42. The records show the Practice advised Ms E to contact it or NHS 111 if she was no better or had new symptoms. The Practice noted there was no obvious intertrigo, but that Ms E had lots of seborrheic keratoses. Intertrigo is inflammation caused by skin-to-skin friction and seborrheic keratoses are a noncancerous skin growth.

43. The Practice advised Ms E to continue using emollient and to avoid using soap. The Practice prescribed doxycycline and cetirizine. Doxycycline is an antibiotic and cetirizine is an antihistamine.

44. Our adviser says the Practice’s actions seemed to be in line with GMC guidance. The Practice examined Ms E, noted her history and prescribed treatment.

14 June appointment

45. The records from this appointment show the Practice noted Ms E’s symptoms as an ongoing rash to her chest, back of her arms and legs. It noted this was not settling despite antibiotic and antifungal medication. It also noted Ms E had had hydrocortisone but that she had not had stronger steroids.

46. The records show Ms E felt the rash was making her unwell. The Practice noted Ms E had a very itchy and burning sensation that she said had been there for 20 months. The Practice noted Ms E thought it had misdiagnosed her repeatedly and she was considering seeing a private dermatologist.

47. The records show the GP explained the rash was not typical and had features of folliculitis as well as a fungal infection. Ms E explained she was taking regular cetirizine and moisturising as much as she could, but that she was finding it difficult to reach the rash. Ms E asked for oral steroids.

48. The Practice noted no blistering and a dry rash in patches on the back of Ms E’s arms and shoulders, with signs of erythematous. The GP explained rashes are often difficult to diagnose first time and treatments need to be tested.

49. The records show Ms E thought she had pityriasis rosea, a skin condition that causes a temporary rash of raised red scaly patches on the body. The GP explained rosea would not normally last that long.

50. The GP wanted to try stronger steroids and discussed with Ms E how to apply the medication. The Practice prescribed Betnovate ointment. Betnovate is a steroid. Ms E asked for a dermatology referral, which the Practice completed.

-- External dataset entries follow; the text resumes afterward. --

(* ===== verification/Fs.v ===== *)
(** * The file system (fs.c)

    Blocks, inodes, their content, directories and paths, over the buffer cache and
    the log.  An inode pointer is an index of the inode cache, so the tests for a
    null inode in [ilock] and [iunlock] have no counterpart.  Bytes read and written
    are lists: what [readi] copies to [dst] is its result, and [None] is -1. *)

From S2P Require Import Prelude Strings Bytes Monad Machine ProcDefs Proc KernDefs Sleeplock Bio Log.

(** [devsw]: the device drivers; reading gives the bytes stored at [dst]. *)
Class DevSw : Type := {
  dev_read : Z -> option (nat -> Z -> M kstate (option (list Z)));
  dev_write : Z -> option (nat -> list Z -> M kstate Z)
}.

Definition s16 (z : Z) : Z := let w := z mod 2 ^ 16 in if w <? 2 ^ 15 then w else w - 2 ^ 16.

(** fs.h *)
Definition IBLOCK (i : Z) (sb : superblock) : Z := u32 (i / IPB + sb_inodestart sb).
Definition BBLOCK (b : Z) (sb : superblock) : Z := u32 (b / BPB + sb_bmapstart sb).

(** Offset of inode [inum] in its block, and of the fields of [struct dinode]. *)
Definition dinode_off (inum : Z) : nat := Z.to_nat (inum mod IPB * 64).
Definition ndirect : nat := Z.to_nat NDIRECT.

(** What [ilock] copies from a [struct dinode]. *)
Definition dinode_load (d : block) (o : nat) (x : inode) : inode :=
  set_i_addrs (map (fun k => get32 d (o + 12 + 4 * k)) (seq 0 (S ndirect)))
    (set_i_size (get32 d (o + 8))
      (set_i_nlink (s16 (get16 d (o + 6)))
        (set_i_minor (s16 (get16 d (o + 4)))
          (set_i_major (s16 (get16 d (o + 2)))
            (set_i_type (s16 (get16 d o)) x))))).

51. Our adviser says the Practice’s actions seem to be in line with the GMC guidance. The Practice noted Ms E’s history, did an examination and gave her advice on her condition.

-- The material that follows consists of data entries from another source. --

(* ===== verification/Fork.v ===== *)
(** * Creating and ending processes (proc.c: userinit, fork, clone, exit, forkret)

    The part of proc.c that also needs files and inodes. *)

From S2P Require Import Prelude Strings Bytes Monad Machine Kalloc Vm VmUser ProcDefs RunQueue Proc KernDefs Sleeplock Bio Log Fs File.

(** mmu.h *)
Abbreviation SEG_KCODE := (1)%Z.
Abbreviation SEG_UCODE := (3)%Z.
Abbreviation SEG_UDATA := (4)%Z.
Abbreviation DPL_USER := (0x3)%Z.
Abbreviation FL_IF := (0x00000200)%Z.

Definition nofile : nat := Z.to_nat NOFILE.

(** [safestrcpy(dst, name, 16)], [name] being the bytes before the NUL. *)
Definition copy_name (name : list Z) : list Z := name_of 16 0 (safestrcpy 0 (2 ^ 16) 16 (two_arrays [] name)).

Section user_memory.
Context {KI : KernelImage}.

(** ** The kernel's access to user memory

    The address space is the current process's; an unaligned word is read and
    written byte by byte. *)
Definition cur_space : M kstate (Z * Z) :=
  let* p := kcurproc in
  let* pg := proc_op (getp p p_pgdir) in
  let* sz := proc_op (getp p p_sz) in
  ret (pg, sz).

Definition uload8 (va : Z) : M kstate Z :=
  let* sp := cur_space in
  let* w := proc_op (mem_op (kern_load sp va)) in
  ret (Z.land (Z.shiftr w (8 * (va mod 4))) 0xFF).
Definition ustore8 (va b : Z) : M kstate unit :=
  let* sp := cur_space in
  let* r := proc_op (mem_op (access false 2 sp va true (fun f =>
    modify (fun s => set_mem (<[f := put_byte (page_of (mem s) f) (va mod 4096) b]> (mem s)) s)))) in
  match r with Some _ => ret tt | None => panic "kernel page fault" end.

Definition uload32 (va : Z) : M kstate Z :=
  let* a := uload8 va in
  let* b := uload8 (u32 (va + 1)) in
  let* c := uload8 (u32 (va + 2)) in
  let* d := uload8 (u32 (va + 3)) in
  ret (a + 2 ^ 8 * b + 2 ^ 16 * c + 2 ^ 24 * d).
Fixpoint ustore (va : Z) (bs : list Z) : M kstate unit :=
  match bs with
  | [] => ret tt
  | b :: bs => ustore8 va b ;;; ustore (u32 (va + 1)) bs
  end.
Definition ustore32 (va w : Z) : M kstate unit := ustore va (put32 0 w (replicate 4 0)).
Fixpoint uload (va : Z) (n : nat) : M kstate (list Z) :=
  match n with
  | O => ret []
  | S n =>
      let* b := uload8 va in
      let* bs := uload (u32 (va + 1)) n in
      ret (b :: bs)
  end.

End user_memory.

Section fork.
Context {FU : Fuel} {BD : BlockDevice} {DV : DevSw} {KI : KernelImage}.

Definition setproc (p : nat) (f : proc -> proc) : M kstate unit := proc_op (setp p f).
Definition getproc {A} (p : nat) (f : proc -> A) : M kstate A := proc_op (getp p f).

(** The state and the queue, under [ptable.lock]. *)
Definition start_proc (p : nat) : M kstate unit :=
  kacquire LPtable ;;;
  setproc p (set_state RUNNABLE) ;;;
  proc_op (let* c := least_loaded_cpu in rq_push c p) ;;;
  krelease LPtable.

(** [_binary_initcode_start] is what the linker embeds. *)
Definition userinit (initcode : list Z) : M kstate unit :=
  let* r := proc_op allocproc in
  match r with
  | None => panic "null pointer"
  | Some p =>
      proc_op (modify (put_initproc (Some p))) ;;;
      let* pg := proc_op (mem_op setupkvm) in
      setproc p (set_pgdir pg) ;;;
      if pg =? 0 then panic "userinit: out of memory?" else
      proc_op (mem_op (inituvm pg initcode)) ;;;
      setproc p (set_sz PGSIZE) ;;;
      setproc p (set_tf tf_zero) ;;;
      let cs := Z.lor (Z.shiftl SEG_UCODE 3) DPL_USER in
      let ds := Z.lor (Z.shiftl SEG_UDATA 3) DPL_USER in
      setproc p (fun x => set_tf (set_eip 0 (set_esp PGSIZE (set_eflags FL_IF (set_ss ds (set_es ds (set_ds ds (set_cs cs (p_tf x)))))))) x) ;;;
      setproc p (set_name (copy_name [105; 110; 105; 116; 99; 111; 100; 101])) ;;;
      let* cwd := namei [slash] in
      setproc p (set_cwd cwd) ;;;
      start_proc p
  end.

Fixpoint dup_files (n fd cur np : nat) : M kstate unit :=
  match n with
  | O => ret tt
  | S n =>
      let* f := getproc cur (fun x => p_ofile x !!! fd) in
      match f with
      | Some f =>
          let* f := filedup f in
          setproc np (fun x => set_ofile (<[fd := Some f]> (p_ofile x)) x)
      | None => ret tt
      end ;;;
      dup_files n (S fd) cur np
  end.

(** The last steps [fork] and [clone] share. *)
Definition inherit (cur np : nat) : M kstate Z :=
  dup_files nofile 0 cur np ;;;
  let* cwd := getproc cur p_cwd in
  let* cwd := deref cwd in
  let* cwd := idup cwd in
  setproc np (set_cwd (Some cwd)) ;;;
  let* name := getproc cur p_name in
  setproc np (set_name (copy_name name)) ;;;
  let* pid := getproc np p_pid in
  start_proc np ;;;
  ret pid.

(** [fork] once slot [np] is allocated. *)
Definition fork_slot (cur np : nat) : M kstate Z :=
  let* pg := getproc cur p_pgdir in
  let* sz := getproc cur p_sz in
  let* npg := proc_op (mem_op (cowuvm pg sz)) in
  setproc np (set_pgdir npg) ;;;
  if npg =? 0 then
    let* ks := getproc np p_kstack in
    proc_op (mem_op (kfree ks)) ;;;
    setproc np (set_kstack 0) ;;;
    setproc np (set_state UNUSED) ;;;
    ret (-1)
  else
  let* sz := getproc cur p_sz in
  setproc np (set_sz sz) ;;;
  setproc np (set_parent (Some cur)) ;;;
  let* bp := getproc cur p_base_prio in
  setproc np (set_base_prio bp) ;;;
  setproc np (fun x => set_prio (p_base_prio x) x) ;;;
  let* tf := getproc cur p_tf in
  setproc np (set_tf tf) ;;;
  setproc np (fun x => set_tf (set_eax 0 (p_tf x)) x) ;;;
  inherit cur np.

Definition fork : M kstate Z :=
  let* cur := kcurproc in
  let* sh := proc_op addrspace_shared in
  if sh then ret (-1) else
  let* r := proc_op allocproc in
  match r with
  | None => ret (-1)
  | Some np => fork_slot cur np
  end.

Definition clone (fn arg stack : Z) : M kstate Z :=
  let* cur := kcurproc in
  let* sz := getproc cur p_sz in
  if negb (stack mod PGSIZE =? 0) then ret (-1) else
  if (sz <=? stack) || (sz <? u32 (stack + PGSIZE)) then ret (-1) else
  let* r := proc_op allocproc in
  match r with
  | None => ret (-1)
  | Some np =>
      let* pg := getproc cur p_pgdir in
      setproc np (set_pgdir pg) ;;;
      let* sz := getproc cur p_sz in
      setproc np (set_sz sz) ;;;
      setproc np (set_parent (Some cur)) ;;;
      setproc np (set_isthread 1) ;;;
      setproc np (set_ustack stack) ;;;
      let* bp := getproc cur p_base_prio in
      setproc np (set_base_prio bp) ;;;
      setproc np (fun x => set_prio (p_base_prio x) x) ;;;
      let* tf := getproc cur p_tf in
      setproc np (set_tf tf) ;;;
      let sp := u32 (stack + PGSIZE) in
      let sp := u32 (sp - 4) in
      ustore32 sp arg ;;;
      let sp := u32 (sp - 4) in
      ustore32 sp 0xffffffff ;;;
      setproc np (fun x => set_tf (set_eip fn (p_tf x)) x) ;;;
      setproc np (fun x => set_tf (set_esp sp (p_tf x)) x) ;;;
      setproc np (fun x => set_tf (set_eax 0 (p_tf x)) x) ;;;
      inherit cur np
  end.

Fixpoint close_files (n fd cur : nat) : M kstate unit :=
  match n with
  | O => ret tt
  | S n =>
      let* f := getproc cur (fun x => p_ofile x !!! fd) in
      match f with
      | Some f =>
          fileclose f ;;;
          setproc cur (fun x => set_ofile (<[fd := None]> (p_ofile x)) x)
      | None => ret tt
      end ;;;
      close_files n (S fd) cur
  end.

(** [wakeup1(p)] for a process pointer. *)
Definition wakeup_proc (p : option nat) : M pstate unit :=
  wakeup1 (match p with Some p => ChProc p | None => ChNone end).

Fixpoint reparent (n i cur : nat) : M pstate unit :=
  match n with
  | O => ret tt
  | S n =>
      let* b := getp i (fun x => bool_decide (p_parent x = Some cur)) in
      when b (
        let* ini := gets initproc in
        setp i (set_parent ini) ;;;
        let* z := getp i (fun x => bool_decide (p_state x = ZOMBIE)) in
        when z (wakeup_proc ini)) ;;;
      reparent n (S i) cur
  end.

(** The end of [exit], which runs with [ptable.lock] held and never returns. *)
Definition exit_locked (cur : nat) : M pstate unit :=
  let* parent := getp cur p_parent in
  wakeup_proc parent ;;;
  reparent nproc 0 cur ;;;
  setp cur (set_state ZOMBIE) ;;;
  sched ;;;
  panic "zombie exit".

Definition exit : M kstate unit :=
  let* cur := kcurproc in
  let* ini := proc_op (gets initproc) in
  if bool_decide (ini = Some cur) then panic "init exiting" else
  close_files nofile 0 cur ;;;
  begin_op ;;;
  let* cwd := getproc cur p_cwd in
  let* cwd := deref cwd in
  iput cwd ;;;
  end_op ;;;
  setproc cur (set_cwd None) ;;;
  kacquire LPtable ;;;
  proc_op (exit_locked cur).

(** [first]: the function's static variable; its new value is returned. *)
Definition forkret (first : bool) : M kstate bool :=
  krelease LPtable ;;;
  when first (
    iinit ROOTDEV ;;;
    initlog ROOTDEV) ;;;
  ret false.

End fork.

52. Overall, while we understand Ms E’s concerns, we do not think the Practice did anything wrong throughout these appointments.

Dermatology referral

53. Ms E complains the Practice should have completed a dermatology referral sooner.

54. Our adviser said there is no specific guidance on referrals. GMC guidance says doctors should refer a patient to another practitioner when this serves the patient’s needs.

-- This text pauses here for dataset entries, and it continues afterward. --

(* ===== verification/Sysfile.v ===== *)
(** * File-system calls and dispatch (sysfile.c, the table of syscall.c)

    Bytes move between user memory and the kernel at the boundary of a call: what
    [read] returns is stored, what [write] takes is loaded, in one go. *)

From S2P Require Import Prelude Strings Bytes Monad Machine Kalloc Vm VmUser ProcDefs RunQueue Proc KernDefs Sleeplock Bio Log Fs File Fork Exec Syscall.

(** fcntl.h *)
Abbreviation O_RDONLY := (0x000)%Z.
Abbreviation O_WRONLY := (0x001)%Z.
Abbreviation O_RDWR := (0x002)%Z.
Abbreviation O_CREATE := (0x200)%Z.

Definition dot : list Z := [46].
Definition dotdot : list Z := [46; 46].

(** A fresh buffer [char name[DIRSIZ]]. *)
Definition name_buf : list Z := replicate (Z.to_nat DIRSIZ) 0.

Section sysfile.
Context {FU : Fuel} {BD : BlockDevice} {DV : DevSw} {KI : KernelImage}.

Definition argfd (n : Z) : M kstate (option (nat * nat)) :=
  let* r := argint n in
  match r with
  | None => ret None
  | Some fd =>
      if (fd <? 0) || (NOFILE <=? fd) then ret None else
      let* cur := kcurproc in
      let* f := getproc cur (fun x => p_ofile x !!! Z.to_nat fd) in
      ret (match f with Some f => Some (Z.to_nat fd, f) | None => None end)
  end.

Fixpoint fdalloc_loop (n fd cur f : nat) : M kstate (option nat) :=
  match n with
  | O => ret None
  | S n =>
      let* o := getproc cur (fun x => p_ofile x !!! fd) in
      match o with
      | None => setproc cur (fun x => set_ofile (<[fd := Some f]> (p_ofile x)) x) ;;; ret (Some fd)
      | Some _ => fdalloc_loop n (S fd) cur f
      end
  end.
Definition fdalloc (f : nat) : M kstate (option nat) :=
  let* cur := kcurproc in
  fdalloc_loop nofile 0 cur f.

Definition sys_dup : M kstate Z :=
  or_fail (argfd 0) (fun '(_, f) =>
    or_fail (fdalloc f) (fun fd =>
      filedup f ;;;
      ret (Z.of_nat fd))).

Definition sys_read : M kstate Z :=
  or_fail (argfd 0) (fun '(_, f) => or_fail (argint 2) (fun n => or_fail (argptr 1 n) (fun p =>
    or_fail (fileread f n) (fun l =>
      ustore p l ;;;
      ret (Z.of_nat (length l)))))).

Definition sys_write : M kstate Z :=
  or_fail (argfd 0) (fun '(_, f) => or_fail (argint 2) (fun n => or_fail (argptr 1 n) (fun p =>
    let* l := uload p (Z.to_nat n) in
    filewrite f l))).

Definition sys_close : M kstate Z :=
  or_fail (argfd 0) (fun '(fd, f) =>
    let* cur := kcurproc in
    setproc cur (fun x => set_ofile (<[fd := None]> (p_ofile x)) x) ;;;
    fileclose f ;;;
    ret 0).

(** [struct stat] in memory: 20 bytes with its padding, which is left alone. *)
Definition store_stat (p : Z) (st : stat) : M kstate unit :=
  ustore p (put16 0 (st_type st) (replicate 2 0)) ;;;
  ustore32 (u32 (p + 4)) (st_dev st) ;;;
  ustore32 (u32 (p + 8)) (st_ino st) ;;;
  ustore (u32 (p + 12)) (put16 0 (st_nlink st) (replicate 2 0)) ;;;
  ustore32 (u32 (p + 16)) (st_size st).

Definition sys_fstat : M kstate Z :=
  or_fail (argfd 0) (fun '(_, f) => or_fail (argptr 1 20) (fun p =>
    or_fail (filestat f) (fun st => store_stat p st ;;; ret 0))).

Definition add_nlink (ip : nat) (d : Z) : M kstate unit :=
  seti ip (fun x => set_i_nlink (s16 (i_nlink x + d)) x).

Definition sys_link : M kstate Z :=
  or_fail (argstr 0) (fun old => or_fail (argstr 1) (fun new =>
    begin_op ;;;
    let* o := namei old in
    match o with
    | None => end_op ;;; ret (-1)
    | Some ip =>
        ilock ip ;;;
        let* t := geti ip i_type in
        if t =? T_DIR then iunlockput ip ;;; end_op ;;; ret (-1) else
        add_nlink ip 1 ;;;
        iupdate ip ;;;
        iunlock ip ;;;
        let bad := (
          ilock ip ;;;
          add_nlink ip (-1) ;;;
          iupdate ip ;;;
          iunlockput ip ;;;
          end_op ;;;
          ret (-1)) in
        let* r := nameiparent new name_buf in
        match r with
        | (None, _) => bad
        | (Some dp, name) =>
            ilock dp ;;;
            let* ddev := geti dp i_dev in
            let* idev := geti ip i_dev in
            let* inum := geti ip i_inum in
            let* r := (if negb (ddev =? idev) then ret (-1) else dirlink dp name inum) in
            if r <? 0 then iunlockput dp ;;; bad else
            iunlockput dp ;;;
            iput ip ;;;
            end_op ;;;
            ret 0
        end
    end)).

Fixpoint isdirempty_loop (f : nat) (dp : nat) (off : Z) : M kstate bool :=
  match f with
  | O => nofuel
  | S f =>
      let* size := geti dp i_size in
      if negb (u32 off <? size) then ret true else
      let* r := readi dp (u32 off) de_size in
      match r with
      | Some de =>
          if negb (Z.of_nat (length de) =? de_size) then panic "isdirempty: readi" else
          if negb (de_inum de =? 0) then ret false else
          isdirempty_loop f dp (s32 (off + de_size))
      | None => panic "isdirempty: readi"
      end
  end.
Definition isdirempty (dp : nat) : M kstate bool :=
  let* size := geti dp i_size in
  isdirempty_loop (dir_fuel size) dp (2 * de_size).

Definition sys_unlink : M kstate Z :=
  or_fail (argstr 0) (fun path =>
    begin_op ;;;
    let* r := nameiparent path name_buf in
    match r with
    | (None, _) => end_op ;;; ret (-1)
    | (Some dp, name) =>
        ilock dp ;;;
        let bad := (iunlockput dp ;;; end_op ;;; ret (-1)) in
        if (namecmp name dot =? 0) || (namecmp name dotdot =? 0) then bad else
        let* o := dirlookup dp name in
        match o with
        | None => bad
        | Some (ip, off) =>
            ilock ip ;;;
            let* nl := geti ip i_nlink in
            if nl <? 1 then panic "unlink: nlink < 1" else
            let* t := geti ip i_type in
            let* full := (if t =? T_DIR then let* e := isdirempty ip in ret (negb e) else ret false) in
            if full then iunlockput ip ;;; bad else
            let* n := writei dp (replicate 16 0) off in
            if negb (n =? de_size) then panic "unlink: writei" else
            let* t := geti ip i_type in
            when (t =? T_DIR) (add_nlink dp (-1) ;;; iupdate dp) ;;;
            iunlockput dp ;;;
            add_nlink ip (-1) ;;;
            iupdate ip ;;;
            iunlockput ip ;;;
            end_op ;;;
            ret 0
        end
    end).

Definition create (path : list Z) (type major minor : Z) : M kstate (option nat) :=
  let* r := nameiparent path name_buf in
  match r with
  | (None, _) => ret None
  | (Some dp, name) =>
      ilock dp ;;;
      let* o := dirlookup dp name in
      match o with
      | Some (ip, _) =>
          iunlockput dp ;;;
          ilock ip ;;;
          let* t := geti ip i_type in
          if (type =? T_FILE) && (t =? T_FILE) then ret (Some ip) else
          iunlockput ip ;;;
          ret None
      | None =>
          let* ddev := geti dp i_dev in
          let* ip := ialloc ddev type in
          ilock ip ;;;
          seti ip (set_i_major (s16 major)) ;;;
          seti ip (set_i_minor (s16 minor)) ;;;
          seti ip (set_i_nlink 1) ;;;
          iupdate ip ;;;
          let* inum := geti ip i_inum in
          when (type =? T_DIR) (
            add_nlink dp 1 ;;;
            iupdate dp ;;;
            let* r := dirlink ip dot inum in
            if r <? 0 then panic "create dots" else
            let* dnum := geti dp i_inum in
            let* r := dirlink ip dotdot dnum in
            if r <? 0 then panic "create dots" else ret tt) ;;;
          let* r := dirlink dp name inum in
          if r <? 0 then panic "create: dirlink" else
          iunlockput dp ;;;
          ret (Some ip)
      end
  end.

(** The inode to open, locked, inside the transaction. *)
Definition open_inode (path : list Z) (omode : Z) : M kstate (option nat) :=
  if negb (Z.land omode O_CREATE =? 0) then create path T_FILE 0 0 else
  let* o := namei path in
  match o with
  | None => ret None
  | Some ip =>
      ilock ip ;;;
      let* t := geti ip i_type in
      if (t =? T_DIR) && negb (omode =? O_RDONLY) then iunlockput ip ;;; ret None else
      ret (Some ip)
  end.

Definition sys_open : M kstate Z :=
  or_fail (argstr 0) (fun path => or_fail (argint 1) (fun omode =>
    begin_op ;;;
    let* o := open_inode path omode in
    match o with
    | None => end_op ;;; ret (-1)
    | Some ip =>
        let fail := (iunlockput ip ;;; end_op ;;; ret (-1)) in
        let* f := filealloc in
        match f with
        | None => fail
        | Some f =>
            let* fd := fdalloc f in
            match fd with
            | None => fileclose f ;;; fail
            | Some fd =>
                iunlock ip ;;;
                end_op ;;;
                setf f (set_f_type FD_INODE) ;;;
                setf f (set_f_ip (Some ip)) ;;;
                setf f (set_f_off 0) ;;;
                setf f (set_f_readable (if Z.land omode O_WRONLY =? 0 then 1 else 0)) ;;;
                setf f (set_f_writable (if negb (Z.land omode O_WRONLY =? 0) || negb (Z.land omode O_RDWR =? 0) then 1 else 0)) ;;;
                ret (Z.of_nat fd)
            end
        end
    end)).

(** The end of [sys_mkdir] and [sys_mknod]. *)
Definition finish_create (m : M kstate (option nat)) : M kstate Z :=
  let* o := m in
  match o with
  | None => end_op ;;; ret (-1)
  | Some ip => iunlockput ip ;;; end_op ;;; ret 0
  end.

Definition sys_mkdir : M kstate Z :=
  begin_op ;;;
  finish_create (
    let* path := argstr 0 in
    match path with Some path => create path T_DIR 0 0 | None => ret None end).

Definition sys_mknod : M kstate Z :=
  begin_op ;;;
  finish_create (
    let* path := argstr 0 in
    match path with
    | None => ret None
    | Some path =>
        let* major := argint 1 in
        match major with
        | None => ret None
        | Some major =>
            let* minor := argint 2 in
            match minor with
            | None => ret None
            | Some minor => create path T_DEV major minor
            end
        end
    end).

Definition sys_chdir : M kstate Z :=
  let* cur := kcurproc in
  begin_op ;;;
  let* path := argstr 0 in
  let* o := match path with Some path => namei path | None => ret None end in
  match o with
  | None => end_op ;;; ret (-1)
  | Some ip =>
      ilock ip ;;;
      let* t := geti ip i_type in
      if negb (t =? T_DIR) then iunlockput ip ;;; end_op ;;; ret (-1) else
      iunlock ip ;;;
      let* cwd := getproc cur p_cwd in
      let* cwd := deref cwd in
      iput cwd ;;;
      end_op ;;;
      setproc cur (set_cwd (Some ip)) ;;;
      ret 0
  end.

(** [argv] has [MAXARG] entries, the null pointer included. *)
Fixpoint fetch_argv (n : nat) (uargv i : Z) (acc : list (list Z)) : M kstate (option (list (list Z))) :=
  match n with
  | O => ret None
  | S n =>
      let* r := fetchint (u32 (uargv + 4 * i)) in
      match r with
      | None => ret None
      | Some uarg =>
          if uarg =? 0 then ret (Some acc) else
          let* r := fetchstr (u32 uarg) in
          match r with
          | None => ret None
          | Some a => fetch_argv n uargv (i + 1) (acc ++ [a])
          end
      end
  end.
Definition sys_exec : M kstate Z :=
  or_fail (argstr 0) (fun path => or_fail (argint 1) (fun uargv =>
    or_fail (fetch_argv (Z.to_nat MAXARG) (u32 uargv) 0 []) (fun argv => exec path argv))).

Definition sys_pipe : M kstate Z :=
  or_fail (argptr 0 8) (fun fd =>
    or_fail pipealloc (fun '(rf, wf) =>
      let* cur := kcurproc in
      let fail := (fileclose rf ;;; fileclose wf ;;; ret (-1)) in
      let* fd0 := fdalloc rf in
      match fd0 with
      | None => fail
      | Some fd0 =>
          let* fd1 := fdalloc wf in
          match fd1 with
          | None =>
              setproc cur (fun x => set_ofile (<[fd0 := None]> (p_ofile x)) x) ;;;
              fail
          | Some fd1 =>
              ustore32 fd (Z.of_nat fd0) ;;;
              ustore32 (u32 (fd + 4)) (Z.of_nat fd1) ;;;
              ret 0
          end
      end)).

(** ** Dispatch (syscall.c, syscall.h) *)

Definition syscalls : list (M kstate Z) :=
  [sys_fork; sys_exit; sys_wait; sys_pipe; sys_read; sys_kill; sys_exec; sys_fstat; sys_chdir; sys_dup;
   sys_getpid; sys_sbrk; sys_sleep; sys_uptime; sys_open; sys_write; sys_mknod; sys_unlink; sys_link; sys_mkdir;
   sys_close; sys_freemem; sys_setpriority; sys_getpriority; sys_getcpu; sys_getncpu; sys_clone; sys_join;
   sys_futex_wait; sys_futex_wake].

Definition set_result (cur : nat) (r : Z) : M kstate unit :=
  setproc cur (fun x => set_tf (set_eax (u32 r) (p_tf x)) x).

(** Entry 0 of the table is empty. *)
Definition syscall : M kstate unit :=
  let* cur := kcurproc in
  let* tf := getproc cur p_tf in
  let num := s32 (tf_eax tf) in
  match (if 0 <? num then syscalls !! Z.to_nat (num - 1) else None) with
  | Some f => let* r := f in set_result cur r
  | None => set_result cur (-1)
  end.

End sysfile.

55. The records show that on 16 June the Practice made a referral to dermatology as requested by Ms E. There are no signs in the records that Ms E was to have an urgent (two week wait) referral. We can see Ms E had an appointment with dermatology on 22 August.

56. We have seen no sign that the Practice’s referral to dermatology should have been arranged sooner. It seems the Practice were able to manage Ms E’s condition. When Ms E asked for a second opinion from a specialist, the Practice completed the referral.

57. Based on the evidence we have seen, we have not seen any signs of failings in the Practice’s actions. We hope our work will being some answers to Ms E’s concerns.

Our Decision

1. We have carefully considered Ms E’s complaint about a GP practice in the Wirral area (the Practice).

2. We are sorry to hear Ms E’s concerns about the care and treatment she had. We recognise she has had difficult skin condition symptoms and this has been a distressing experience for her.

3. We have seen no signs that anything went wrong so we will not be considering Ms E’s complaint further. We recognise Ms E may be disappointed by this decision. We hope this statement will help her understand how we reached our decision.